- TRY IT -
Go through the following data and transcribe exactly the stretch of lines from the one holding "[TypeError] of the" to the one holding "(string * string)).", both included.

- Saved entries -
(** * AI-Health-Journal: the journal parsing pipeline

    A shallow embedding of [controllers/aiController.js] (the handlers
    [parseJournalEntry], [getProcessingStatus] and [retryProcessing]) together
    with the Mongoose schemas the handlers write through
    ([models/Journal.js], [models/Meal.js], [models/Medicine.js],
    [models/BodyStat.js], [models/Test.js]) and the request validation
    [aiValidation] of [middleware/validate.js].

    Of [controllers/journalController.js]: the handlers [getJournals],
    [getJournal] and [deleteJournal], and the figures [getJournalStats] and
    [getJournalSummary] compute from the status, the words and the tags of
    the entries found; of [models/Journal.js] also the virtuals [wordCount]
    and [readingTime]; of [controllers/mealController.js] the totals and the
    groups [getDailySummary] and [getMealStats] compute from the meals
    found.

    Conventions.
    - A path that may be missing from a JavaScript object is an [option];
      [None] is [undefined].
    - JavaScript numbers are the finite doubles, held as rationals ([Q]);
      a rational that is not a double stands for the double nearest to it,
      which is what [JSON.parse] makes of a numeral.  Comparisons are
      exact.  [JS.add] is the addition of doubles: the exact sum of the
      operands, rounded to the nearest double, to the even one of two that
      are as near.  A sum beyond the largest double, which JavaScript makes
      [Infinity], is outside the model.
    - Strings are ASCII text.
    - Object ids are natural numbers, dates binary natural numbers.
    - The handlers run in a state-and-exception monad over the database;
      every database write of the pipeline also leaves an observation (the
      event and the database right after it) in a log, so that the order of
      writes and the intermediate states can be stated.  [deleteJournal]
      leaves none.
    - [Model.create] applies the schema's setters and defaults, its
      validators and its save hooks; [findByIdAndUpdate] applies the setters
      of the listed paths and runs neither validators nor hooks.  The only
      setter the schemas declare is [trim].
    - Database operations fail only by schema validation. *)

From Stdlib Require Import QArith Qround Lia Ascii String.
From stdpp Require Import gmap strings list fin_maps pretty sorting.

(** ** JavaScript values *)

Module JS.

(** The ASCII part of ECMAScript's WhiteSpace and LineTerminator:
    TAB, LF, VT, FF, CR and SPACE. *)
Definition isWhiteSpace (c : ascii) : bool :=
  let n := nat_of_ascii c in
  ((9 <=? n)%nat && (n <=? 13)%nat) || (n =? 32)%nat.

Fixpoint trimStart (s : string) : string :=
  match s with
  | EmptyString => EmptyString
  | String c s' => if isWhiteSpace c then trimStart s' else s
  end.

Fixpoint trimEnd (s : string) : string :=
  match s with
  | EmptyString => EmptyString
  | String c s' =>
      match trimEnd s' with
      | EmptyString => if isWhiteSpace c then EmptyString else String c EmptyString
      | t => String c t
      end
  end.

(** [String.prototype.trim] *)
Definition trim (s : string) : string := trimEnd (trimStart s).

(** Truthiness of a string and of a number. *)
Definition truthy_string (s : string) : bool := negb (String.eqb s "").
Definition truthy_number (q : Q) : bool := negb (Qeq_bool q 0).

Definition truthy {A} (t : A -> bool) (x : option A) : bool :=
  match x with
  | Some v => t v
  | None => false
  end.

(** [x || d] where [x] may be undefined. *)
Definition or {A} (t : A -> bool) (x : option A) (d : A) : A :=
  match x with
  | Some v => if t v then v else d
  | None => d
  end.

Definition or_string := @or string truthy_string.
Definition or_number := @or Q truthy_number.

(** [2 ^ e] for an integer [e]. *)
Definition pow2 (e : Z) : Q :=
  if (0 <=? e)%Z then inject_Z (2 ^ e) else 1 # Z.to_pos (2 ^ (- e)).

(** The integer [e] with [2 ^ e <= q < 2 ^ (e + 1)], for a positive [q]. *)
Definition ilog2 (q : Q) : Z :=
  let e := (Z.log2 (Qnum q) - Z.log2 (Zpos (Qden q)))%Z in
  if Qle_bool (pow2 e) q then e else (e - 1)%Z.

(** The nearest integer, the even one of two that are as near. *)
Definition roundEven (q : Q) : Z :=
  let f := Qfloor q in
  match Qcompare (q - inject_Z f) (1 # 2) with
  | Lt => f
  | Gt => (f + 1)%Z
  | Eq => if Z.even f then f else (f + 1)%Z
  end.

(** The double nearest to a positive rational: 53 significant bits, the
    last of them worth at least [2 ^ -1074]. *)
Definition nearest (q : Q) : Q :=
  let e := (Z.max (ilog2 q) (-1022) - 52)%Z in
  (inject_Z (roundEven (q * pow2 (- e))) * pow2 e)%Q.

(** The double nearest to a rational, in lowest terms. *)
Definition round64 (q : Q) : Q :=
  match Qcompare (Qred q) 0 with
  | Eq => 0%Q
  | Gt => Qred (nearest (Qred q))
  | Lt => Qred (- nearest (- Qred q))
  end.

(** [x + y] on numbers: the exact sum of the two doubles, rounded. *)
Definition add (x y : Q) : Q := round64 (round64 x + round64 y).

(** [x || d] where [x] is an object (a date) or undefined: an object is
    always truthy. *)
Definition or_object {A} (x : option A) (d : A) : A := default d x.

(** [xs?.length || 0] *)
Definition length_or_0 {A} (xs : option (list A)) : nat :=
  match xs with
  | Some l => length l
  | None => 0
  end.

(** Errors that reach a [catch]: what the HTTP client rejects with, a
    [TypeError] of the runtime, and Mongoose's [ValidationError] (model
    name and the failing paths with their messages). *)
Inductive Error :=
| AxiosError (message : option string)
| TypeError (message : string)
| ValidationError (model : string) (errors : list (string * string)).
---
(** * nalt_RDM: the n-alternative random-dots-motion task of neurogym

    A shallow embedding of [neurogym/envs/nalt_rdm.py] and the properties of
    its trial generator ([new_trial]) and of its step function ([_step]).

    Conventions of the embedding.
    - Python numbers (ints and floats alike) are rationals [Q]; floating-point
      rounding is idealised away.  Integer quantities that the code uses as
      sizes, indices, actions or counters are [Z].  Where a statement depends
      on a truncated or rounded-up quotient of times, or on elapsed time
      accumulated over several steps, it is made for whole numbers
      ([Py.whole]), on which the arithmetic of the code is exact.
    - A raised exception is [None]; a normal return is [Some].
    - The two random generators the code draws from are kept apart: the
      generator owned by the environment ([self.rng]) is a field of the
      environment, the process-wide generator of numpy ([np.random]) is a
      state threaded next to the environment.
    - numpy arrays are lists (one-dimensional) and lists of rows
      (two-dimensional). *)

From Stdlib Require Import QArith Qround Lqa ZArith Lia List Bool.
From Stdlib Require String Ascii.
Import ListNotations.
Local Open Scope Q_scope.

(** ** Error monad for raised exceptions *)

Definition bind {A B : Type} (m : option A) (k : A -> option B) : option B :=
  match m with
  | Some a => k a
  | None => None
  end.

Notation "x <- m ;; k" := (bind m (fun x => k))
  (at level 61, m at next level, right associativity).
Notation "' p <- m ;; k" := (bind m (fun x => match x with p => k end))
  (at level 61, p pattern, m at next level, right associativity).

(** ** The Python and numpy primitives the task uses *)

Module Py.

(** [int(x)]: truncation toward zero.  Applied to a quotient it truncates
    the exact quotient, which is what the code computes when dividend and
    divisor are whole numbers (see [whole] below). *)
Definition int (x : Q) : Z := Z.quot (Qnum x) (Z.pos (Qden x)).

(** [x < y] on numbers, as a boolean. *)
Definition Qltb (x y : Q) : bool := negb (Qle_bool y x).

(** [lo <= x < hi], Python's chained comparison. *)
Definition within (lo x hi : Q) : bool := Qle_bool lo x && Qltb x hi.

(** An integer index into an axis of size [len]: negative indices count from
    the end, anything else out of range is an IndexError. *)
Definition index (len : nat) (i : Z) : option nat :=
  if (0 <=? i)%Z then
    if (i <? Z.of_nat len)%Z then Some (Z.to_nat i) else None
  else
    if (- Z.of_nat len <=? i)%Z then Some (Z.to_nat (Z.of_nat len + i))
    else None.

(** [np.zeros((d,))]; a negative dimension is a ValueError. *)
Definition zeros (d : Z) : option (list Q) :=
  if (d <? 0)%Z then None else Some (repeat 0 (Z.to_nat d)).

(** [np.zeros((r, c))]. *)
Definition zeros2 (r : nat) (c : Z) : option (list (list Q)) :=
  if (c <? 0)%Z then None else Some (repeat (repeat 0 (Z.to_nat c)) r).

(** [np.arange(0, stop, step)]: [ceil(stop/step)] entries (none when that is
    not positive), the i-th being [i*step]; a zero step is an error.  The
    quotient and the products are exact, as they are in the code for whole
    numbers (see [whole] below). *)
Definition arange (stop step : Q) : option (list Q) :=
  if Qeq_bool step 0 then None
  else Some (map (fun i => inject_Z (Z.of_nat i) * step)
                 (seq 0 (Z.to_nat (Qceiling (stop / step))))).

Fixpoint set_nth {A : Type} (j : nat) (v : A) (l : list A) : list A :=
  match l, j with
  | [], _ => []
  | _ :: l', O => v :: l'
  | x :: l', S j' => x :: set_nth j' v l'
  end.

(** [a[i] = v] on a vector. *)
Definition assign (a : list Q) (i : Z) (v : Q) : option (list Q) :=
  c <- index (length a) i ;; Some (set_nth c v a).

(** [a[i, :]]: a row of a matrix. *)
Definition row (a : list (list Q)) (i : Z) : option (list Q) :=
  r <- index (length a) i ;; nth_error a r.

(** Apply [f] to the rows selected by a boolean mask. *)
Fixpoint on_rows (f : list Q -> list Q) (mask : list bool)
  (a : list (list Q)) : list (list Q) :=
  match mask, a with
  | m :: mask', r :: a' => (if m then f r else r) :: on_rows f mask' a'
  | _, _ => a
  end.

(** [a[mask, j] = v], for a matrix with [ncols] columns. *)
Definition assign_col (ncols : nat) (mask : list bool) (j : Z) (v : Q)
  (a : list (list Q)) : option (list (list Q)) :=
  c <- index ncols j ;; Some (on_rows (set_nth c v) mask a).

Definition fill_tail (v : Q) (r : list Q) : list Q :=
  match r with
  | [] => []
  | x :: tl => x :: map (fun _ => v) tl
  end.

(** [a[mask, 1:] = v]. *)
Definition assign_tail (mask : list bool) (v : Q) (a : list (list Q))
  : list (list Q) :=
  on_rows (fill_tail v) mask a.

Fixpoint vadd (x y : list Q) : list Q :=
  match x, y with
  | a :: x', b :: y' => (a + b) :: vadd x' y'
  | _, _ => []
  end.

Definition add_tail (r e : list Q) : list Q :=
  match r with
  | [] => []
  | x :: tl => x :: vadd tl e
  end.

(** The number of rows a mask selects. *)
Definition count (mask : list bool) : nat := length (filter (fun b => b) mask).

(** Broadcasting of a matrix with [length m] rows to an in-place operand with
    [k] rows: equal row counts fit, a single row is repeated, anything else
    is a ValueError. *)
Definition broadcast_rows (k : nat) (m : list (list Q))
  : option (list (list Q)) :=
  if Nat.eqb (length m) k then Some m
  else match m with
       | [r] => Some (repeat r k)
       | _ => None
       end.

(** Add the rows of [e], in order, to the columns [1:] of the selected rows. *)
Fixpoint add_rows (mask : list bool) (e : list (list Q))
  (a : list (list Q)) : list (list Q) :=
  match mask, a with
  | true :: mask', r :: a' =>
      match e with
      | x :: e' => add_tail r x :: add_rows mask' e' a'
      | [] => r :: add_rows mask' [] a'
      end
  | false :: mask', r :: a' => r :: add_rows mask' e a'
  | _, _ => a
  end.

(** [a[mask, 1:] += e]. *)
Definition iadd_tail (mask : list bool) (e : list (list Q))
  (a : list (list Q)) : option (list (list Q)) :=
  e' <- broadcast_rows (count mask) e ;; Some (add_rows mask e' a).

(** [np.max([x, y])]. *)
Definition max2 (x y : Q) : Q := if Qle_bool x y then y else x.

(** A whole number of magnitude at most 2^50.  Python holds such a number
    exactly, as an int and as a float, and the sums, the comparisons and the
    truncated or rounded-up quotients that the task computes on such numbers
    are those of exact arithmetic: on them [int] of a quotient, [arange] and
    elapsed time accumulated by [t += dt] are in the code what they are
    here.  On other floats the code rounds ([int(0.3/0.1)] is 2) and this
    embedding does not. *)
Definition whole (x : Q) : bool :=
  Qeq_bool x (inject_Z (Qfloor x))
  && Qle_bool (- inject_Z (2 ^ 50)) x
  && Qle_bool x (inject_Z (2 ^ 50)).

- WORKED SOLUTION -
    [TypeError] of the runtime, and Mongoose's [ValidationError] (model
    name and the failing paths with their messages). *)
Inductive Error :=
| AxiosError (message : option string)
| TypeError (message : string)
| ValidationError (model : string) (errors : list (string * string)).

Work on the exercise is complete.